What you should do:
Word for word, restate the lines from the start of the data down to the line with "generator is consumed", both included.

════

(** The check of the configuration directory; the outer [None] is an
    exception of [Path.exists], which [check_system_ready] does not catch. *)
Definition config_dir_checks : M World (option (list str)) :=
  m <- self ;;
  log (EvExists (config_dir m)) ;;
  r <- ask (path_exists (config_dir m)) ;;
  match r with
  | ExistsOk false => ret (Some [Msg.no_config_dir (config_dir m)])
  | ExistsOk true =>
      (* [os.access]: its answer only chooses what is logged *)
      log (EvAccess (config_dir m)) ;;
      ret (Some [])
  | ExistsPermissionError | ExistsError _ => ret None
  end.

(** [any(self.check_profile_exists(p) for p in self.profiles)]: the
    generator is consumed up to the first true value. *)
Fixpoint any_profile_exists (profs : list str) : M World bool :=
  match profs with
  | [] => ret false
  | p :: rest =>
      ex <- check_profile_exists p ;;
      if ex then ret true else any_profile_exists rest
  end.

(** The list [checks] of [check_system_ready] when it reaches its final
    test. *)
Definition system_checks : M World (option (list str)) :=
  m <- self ;;
  missing <- missing_commands ["wg"; "wg-quick"; "pkexec"] ;;
  dir <- config_dir_checks ;;
  match dir with
  | None => ret None
  | Some dir_checks =>
      profiles_exist <- any_profile_exists (profiles m) ;;
      ret (Some (missing ++ dir_checks
                   ++ (if negb profiles_exist then [Msg.no_profile] else []))%list)
  end.

(** [check_system_ready] *)
Definition check_system_ready : M World (option (bool * str)) :=
  checks <- system_checks ;;
  match checks with
  | None => ret None
  | Some [] => ret (Some (true, Msg.system_ready))
  | Some l => ret (Some (false, PyStr.join "; " l))
  end.

(** [refresh_cache] *)
Definition refresh_cache : M World unit :=
  c <- get_all_profiles_info ;;
  set_profiles_cache c.

End Core.

(** ** The wording of the specification

    Definitions that follow the sentences of the specification rather than
    the source, for comparison with the source. *)

Module Spec.

(** "a line containing an interface marker (case-insensitive)" *)
Definition has_interface_marker (line : str) : bool :=
  PyStr.contains "interface:" (PyStr.lower line).

(** What stands before the next colon, or the whole remainder. *)
Fixpoint upto_colon (s : str) : str :=
  match s with
  | EmptyString => EmptyString
  | String c r => if Char.eqb c ":" then EmptyString else String c (upto_colon r)
  end.

(** "the token after the first colon": what follows that colon, as far as
    the next colon or the end of the line. *)
Fixpoint after_first_colon (s : str) : str :=
  match s with
  | EmptyString => EmptyString
  | String c r => if Char.eqb c ":" then upto_colon r else after_first_colon r
  end.

(** "trims whitespace": the whitespace in front is dropped, and what is
    left is cut where nothing but whitespace follows. *)
Fixpoint all_space (s : str) : bool :=
  match s with
  | EmptyString => true
  | String c r => (Unicode.is_space c && all_space r)%bool
  end.

Fixpoint drop_space (s : str) : str :=
  match s with
  | EmptyString => EmptyString
  | String c r => if Unicode.is_space c then drop_space r else s
  end.

Fixpoint cut_space (s : str) : str :=
  match s with
  | EmptyString => EmptyString
  | String c r => if all_space s then EmptyString else String c (cut_space r)
  end.

Definition trim (s : str) : str := cut_space (drop_space s).

(** "extracts the token after the first colon, trims whitespace" *)
Definition interface_token (line : str) : str :=
  trim (after_first_colon line).

(** "the first configured profile name whose lowercase form is a
    substring of the lowercased interface token" *)
Definition first_matching (profs : list str) (token : str) : option str :=
  find (fun p => PyStr.contains (PyStr.lower p) (PyStr.lower token)) profs.

Definition candidates (profs : list str) (line : str) : list str :=
  match first_matching profs (interface_token line) with
  | Some p => [p]
  | None => []
  end.

(** "Scans the raw output line by line ... No match across all lines:
    none." *)
Definition derive_active (profs : list str) (output : str) : option str :=
  hd_error (flat_map (candidates profs)
              (filter has_interface_marker (PyStr.split LF output))).

End Spec.

(** ** Vocabulary of the statements *)

(** A str of whitespace only. *)
Fixpoint blank (s : str) : bool :=
  match s with
  | EmptyString => true
  | String c r => (PyStr.is_space c && blank r)%bool
  end.

(** The letters that start a unit marker of [_parse_transfer]. *)
Definition is_unit_letter (c : char) : bool :=
  (Char.eqb c "k" || Char.eqb c "m" || Char.eqb c "g")%bool.

(** A str without such a letter. *)
Fixpoint unitless (s : str) : bool :=
  match s with
  | EmptyString => true
  | String c r => (negb (is_unit_letter c) && unitless r)%bool
  end.

(** A str that does not start with whitespace. *)
Definition trimmed_left (s : str) : bool :=
  match s with
  | EmptyString => true
  | String c _ => negb (PyStr.is_space c)
  end.

(** A str without whitespace. *)
Fixpoint spaceless (s : str) : bool :=
  match s with
  | EmptyString => true
  | String c r => (negb (PyStr.is_space c) && spaceless r)%bool
  end.

(** [pre] put in front of the first line of a list of lines. *)
Definition prepend (pre : str) (lines : list str) : list str :=
  match lines with
  | [] => []
  | h :: t => (pre ++ h) :: t
  end.

(** A pattern that starts with a unit letter. *)
Definition starts_with_unit_letter (pat : str) : bool :=
  match pat with
  | EmptyString => false
  | String c _ => is_unit_letter c
  end.

(** The units of the byte-size parser, lower-cased, each with the factors
    the number is multiplied by, in order. *)
Definition unit_table : list (str * list Z) :=
  [("kib", [1024]); ("mib", [1024; 1024]); ("gib", [1024; 1024; 1024]);
   ("kb", [1000]); ("mb", [1000; 1000]); ("gb", [1000; 1000; 1000])].

(** The double-precision product [f * k1 * ... * kn], from left to right. *)
Definition times (f : PyFloat.pyfloat) (factors : list Z) : PyFloat.pyfloat :=
  fold_left (fun acc k => PyFloat.mul acc (PyFloat.of_Z k)) factors f.

(** [int(f)], and 0 where it raises. *)
Definition int_or_zero (f : PyFloat.pyfloat) : Z :=
  match PyFloat.to_int f with
  | Some n => n
  | None => 0
  end.

(** No unit marker occurs in [s]. *)
Definition no_unit_marker (s : str) : bool :=
  forallb (fun entry => negb (PyStr.contains (fst entry) s)) unit_table.
Lemma null_tests_single_quoted_witness :
  parseAndApplyFilter JsNumber.toString (for_ noRequest) (js "deletedAt" ++ js " eq 'null'") 0 []
  = Ok tt ([] ++ [andWhere (qualify (trim (js "deletedAt")) ++ js " IS NULL") []])
  /\ parseAndApplyFilter JsNumber.toString (for_ noRequest) (js "deletedAt" ++ js " ne 'null'") 0 []
     = Ok tt ([] ++ [andWhere (qualify (trim (js "deletedAt")) ++ js " IS NOT NULL") []])
  /\ parseAndApplyFilter JsNumber.toString (for_ noRequest)
       (js "deletedAt" ++ js " eq " ++ doubleQuoted (js "null")) 0 []
     = Ok tt ([] ++ [andWhere (qualify (trim (js "deletedAt")) ++ js " = :val" ++ ofIndex 0)
                              [(js "val" ++ ofIndex 0, VString (js "null"))]]).
Proof.
  apply (@null_tests_single_quoted JsNumber.toString (for_ noRequest) (js "deletedAt") 0 []).
  - discriminate.
  - repeat constructor.
  - repeat (constructor; [discriminate|]). constructor.
  - left. reflexivity.
Defined.

(** C3, as stated, fails on the double-quoted form: it is an equality that
    binds the string [null], not a null test. *)
Lemma double_quoted_null_is_equality :
  parseAndApplyFilter JsNumber.toString (for_ noRequest)
    (js "name eq " ++ doubleQuoted (js "null")) 0 []
  = Ok tt [andWhere (js "entity.name = :val0") [(js "val0", VString (js "null"))]]
  /\ parseAndApplyFilter JsNumber.toString (for_ noRequest)
       (js "name eq " ++ doubleQuoted (js "null")) 0 []
     <> Ok tt [andWhere (js "entity.name IS NULL") []].
Proof. split; [reflexivity | discriminate]. Qed.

════

Expected output:
(** The check of the configuration directory; the outer [None] is an
    exception of [Path.exists], which [check_system_ready] does not catch. *)
Definition config_dir_checks : M World (option (list str)) :=
  m <- self ;;
  log (EvExists (config_dir m)) ;;
  r <- ask (path_exists (config_dir m)) ;;
  match r with
  | ExistsOk false => ret (Some [Msg.no_config_dir (config_dir m)])
  | ExistsOk true =>
      (* [os.access]: its answer only chooses what is logged *)
      log (EvAccess (config_dir m)) ;;
      ret (Some [])
  | ExistsPermissionError | ExistsError _ => ret None
  end.

(** [any(self.check_profile_exists(p) for p in self.profiles)]: the
    generator is consumed up to the first true value. *)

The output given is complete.